Activity: Each line from the line containing "(** ** The Python" through the last line of the entries is to be reproduced exactly as it stands.
-------- Data for review --------
(** * blackd: the formatting daemon of black, and the batch driver's contracts

    A shallow embedding of [blackd.py] (the request handler [new_req] and the
    entry point [main]) together with the parts of the batch driver that the
    test-suite pins down (run report, cache), and the properties proved about
    them.

    Layout:
    - [Py]      the fragment of the Python runtime the daemon relies on:
                bytes, text, the strict UTF-8 codec, exceptions;
    - [Black]   what [blackd.py] imports from the [black] module;
    - [Blackd]  [new_req] and [main], written in a state-and-exception monad;
    - [Batch]   run report, cache and batch driver;
    - [TestSupport]  the helpers [test_black.py] defines for its tests. *)

From Stdlib Require Import ZArith NArith List String Ascii Bool Lia.
From Stdlib.Strings Require Import Byte.
From Stdlib Require Import DecimalString.
From stdpp Require Import base option list gmap sets strings countable.

Local Open Scope list_scope.

(** How a call ends: normally with a value, or abruptly. *)
Inductive completion (X A : Type) :=
| Ok (a : A)
| Raise (x : X).
Arguments Ok {X A} a.
Arguments Raise {X A} x.

(* ===================================================================== *)
(** ** The Python runtime fragment                                        *)
(* ===================================================================== *)

Module Py.

(** [bytes]: an immutable sequence of integers in [0, 256). *)
Definition bytes := list byte.

(** A bytes literal such as [b"OK\n"]. *)
Definition b (s : string) : bytes := list_byte_of_string s.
--------
Your response:
(** ** The Python runtime fragment                                        *)
(* ===================================================================== *)

Module Py.

(** [bytes]: an immutable sequence of integers in [0, 256). *)
Definition bytes := list byte.

(** A bytes literal such as [b"OK\n"]. *)
Definition b (s : string) : bytes := list_byte_of_string s.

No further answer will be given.